Les États-Unis émettent de nouvelles sanctions liées à l’Iran ciblant les réseaux de transport de pétrole et les portefeuilles cryptographiques

Le département du Trésor américain s’en prend à l’argent du pétrole iranien, et cette fois, l’industrie de la cryptographie est prise dans la ligne de mire.

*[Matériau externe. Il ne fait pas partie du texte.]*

(** C8, as the code has it.  A downloaded body is rejected exactly when it
    has at most 500 bytes; a body of more than 500 bytes is kept with its
    data, its content type ([image/jpeg] when the header is missing) and the
    URL it came from.  A download that raises yields no record.  The batch
    never stops early: its result holds exactly the records of the candidates
    whose fetch succeeded. *)
Theorem fetch_keeps_bodies_over_500_bytes :
  (∀ (w : World) (i : nat) (url : string) (data : list byte)
     (header : option string),
      urlopen_image w i url = Some (data, header) →
      (fetch w i url = None ↔ (length data ≤ 500)%nat) ∧
      (500 < length data →
         fetch w i url =
           Some {| img_data := data;
                   content_type := default "image/jpeg" header;
                   img_url := url |})) ∧
  (∀ (w : World) (i : nat) (url : string),
      urlopen_image w i url = None → fetch w i url = None) ∧
  (∀ (w : World) (image_urls : list string) (r : ImageRecord),
      r ∈ download_all w image_urls ↔
      ∃ j u, image_urls !! j = Some u ∧ fetch w j u = Some r).
Proof.
  split; [|split].
  - intros w i url data header Hopen. unfold fetch. rewrite Hopen.
    destruct (500 <? length data)%nat eqn:Hlen.
    + apply Nat.ltb_lt in Hlen. split; [|done]. split; [done|lia].
    + apply Nat.ltb_ge in Hlen. split; [done|lia].
  - intros w i url Hopen. unfold fetch. by rewrite Hopen.
  - intros w image_urls r. unfold download_all. split.
    + intros Hr. apply download_from_elem in Hr as (j & Hj & Hf). eauto.
    + intros (j & u & Hj & Hf). by apply (download_from_complete w _ 0 j u r).
Qed.

Lemma fetch_threshold_witness :
  let w := artist_world None None 501 in
  let url := "http://img/x.png" in
  urlopen_image w 0 url = Some (body_of_size 501, Some "image/png") ∧
  500 < length (body_of_size 501) ∧
  fetch w 0 url =
    Some {| img_data := body_of_size 501; content_type := "image/png";
            img_url := url |}.
Proof.
  intros w url.
  assert (Hopen : urlopen_image w 0 url
                  = Some (body_of_size 501, Some "image/png")) by reflexivity.
  assert (Hlen : 500 < length (body_of_size 501))
    by (vm_compute; apply Nat.lt_succ_diag_r).
  destruct fetch_keeps_bodies_over_500_bytes as (Hkeep & _ & _).
  destruct (Hkeep w 0 url _ _ Hopen) as [_ Hsome].
  split; [exact Hopen|]. split; [exact Hlen|]. exact (Hsome Hlen).
Defined.

(** ** Duplicates among the candidates *)

Lemma add_unseen_NoDup urls f : NoDup urls → NoDup (add_unseen urls f).
Proof.
  intros Hnd. unfold add_unseen. destruct f as [u|]; [|done].
  destruct (PyStr.nonempty u); [|done]. simpl.
  case_bool_decide as Hin; simpl; [done|].
  apply NoDup_app. split; [done|]. split; [|apply NoDup_singleton].
  intros x Hx Hxu%list_elem_of_singleton. by subst x.
Qed.

Lemma add_first_unseen_NoDup fs :
  ∀ urls, NoDup urls → NoDup (add_first_unseen urls fs).
Proof.
  induction fs as [|f fs IH]; intros urls Hnd; simpl; [done|].
  destruct f as [u|]; [|by apply IH].
  destruct (PyStr.nonempty u); [|by apply IH]. simpl.
  case_bool_decide as Hin; simpl; [by apply IH|].
  apply NoDup_app. split; [done|]. split; [|apply NoDup_singleton].
  intros x Hx Hxu%list_elem_of_singleton. by subst x.
Qed.

Lemma foldl_add_unseen_NoDup fs :
  ∀ urls, NoDup urls → NoDup (foldl add_unseen urls fs).
Proof.
  induction fs as [|f fs IH]; intros urls Hnd; simpl; [done|].
  apply IH. by apply add_unseen_NoDup.
Qed.

Lemma add_track_covers_NoDup tracks :
  ∀ urls, NoDup urls → NoDup (add_track_covers urls tracks).
Proof.
  induction tracks as [|[a|] tracks IH]; intros urls Hnd; simpl; [done| |done].
  apply IH. by apply add_unseen_NoDup.
Qed.

(** The providers that run after the album-art phase add no duplicate. *)
Lemma collect_image_urls_NoDup w artist album :
  NoDup (album_phase w artist album) →
  NoDup (collect_image_urls w artist album).
Proof.
  intros Hnd. unfold collect_image_urls.
  assert (H1 : ∀ terms urls, NoDup urls →
                 NoDup (foldl (deezer_artist_urls w) urls terms)).
  { induction terms as [|t terms IH]; intros urls Hu; simpl; [done|].
    apply IH. unfold deezer_artist_urls.
    destruct (deezer_artist_search w t) as [[|art ?]|]; try done.
    by apply add_first_unseen_NoDup. }
  specialize (H1 (take 2 (search_terms artist album)) _ Hnd).
  set (urls1 := foldl _ _ _) in *.
  assert (H2 : NoDup (deezer_track_urls w artist album urls1)).
  { unfold deezer_track_urls.
    destruct (_ || _); [|done].
    destruct (deezer_track_search w artist); [|done].
    by apply add_track_covers_NoDup. }
  unfold audiodb_artist_urls.
  destruct (audiodb_artist_search w artist) as [[|art ?]|]; try done.
  by apply foldl_add_unseen_NoDup.
Qed.

(** Without an album, or with a soundtrack hint as album, the candidates are
    free of duplicates, before and after the blacklist filter. *)
Lemma candidates_NoDup_without_album_phase w artist album blacklist :
  PyStr.nonempty album && negb (is_soundtrack_search album) = false →
  NoDup (filter_blacklisted blacklist (collect_image_urls w artist album)).
Proof.
  intros Hskip. apply NoDup_filter, collect_image_urls_NoDup.
  unfold album_phase. rewrite Hskip. apply NoDup_nil_2.
Qed.

(** C2 at its failing input.  For the artist ["X"] and the album ["Y"], with
    TheAudioDB listing one cover both as [strAlbumThumb] and as
    [strAlbumThumbHQ], the album-art phase appends the cover twice: the
    candidate list handed to the fetcher holds it twice, and so does the set
    that gets cached. *)
Theorem album_covers_are_not_deduplicated :
  let cover := "http://img/cover.jpg" in
  let w := same_cover_world cover in
  let candidates :=
    filter_blacklisted (IMAGE_BLACKLIST (initial_state None))
      (collect_image_urls w (artist_of "X") (album_of ["Y"])) in
  let out := handle_artistart w ["X"; "Y"] (initial_state None) in
  candidates = [cover; cover] ∧
  ¬ NoDup candidates ∧
  img_url <$> default [] (image_cache out.1 !! "x|y") = [cover; cover] ∧
  position_of out.2 = Some (1, 2).
Proof.
  intros cover w candidates out.
  assert (Hc : candidates = [cover; cover]) by (vm_compute; reflexivity).
  split; [exact Hc|]. split.
  - rewrite Hc. intros Hnd. apply NoDup_cons in Hnd as [Hnotin _].
    apply Hnotin. left.
  - split; vm_compute; reflexivity.
Qed.

(** * Further properties of the cache *)

#[local] Set Warnings "-clear-no-such-hyp".

(** ** What the two handlers do to the cached sets *)

(** [handle_artistart] leaves every set as it is, except that a miss may
    store the downloads of the filtered candidates under the key. *)
Lemma handle_artistart_cache_lookup w a0 rest st k' images' :
  let k := cache_key_of (artist_of a0) (album_of rest) in
  image_cache (handle_artistart w (a0 :: rest) st).1 !! k' = Some images' →
  image_cache st !! k' = Some images' ∨
  (k' = k ∧ image_cache st !! k = None ∧
   images' = download_all w
               (filter_blacklisted (IMAGE_BLACKLIST st)
                  (collect_image_urls w (artist_of a0) (album_of rest)))).
Proof.
  intros k. unfold handle_artistart. fold k.
  destruct (image_cache st !! k) eqn:Hk.
  { rewrite serve_cache. by left. }
  destruct (filter_blacklisted _ _) as [|u us] eqn:Hc; [by left|].
  destruct (download_all w (u :: us)) as [|r rs] eqn:Hd; [by left|].
  rewrite serve_cache. simpl.
  destruct (decide (k = k')) as [<-|Hne].
  - rewrite lookup_insert_eq. intros [= <-]. by right.
  - rewrite lookup_insert_ne by done. by left.
Qed.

De nouvelles sanctions dans le cadre de ce que le gouvernement appelle l’Opération Economic Fury ciblent un réseau tentaculaire d’entreprises, d’individus et de navires impliqués dans la contrebande de pétrole iranien vers la Chine. Le coup de pouce pour les marchés de la cryptographie : 344 millions de dollars d’actifs numériques liés aux portefeuilles iraniens ont été gelés dans le cadre de la répression.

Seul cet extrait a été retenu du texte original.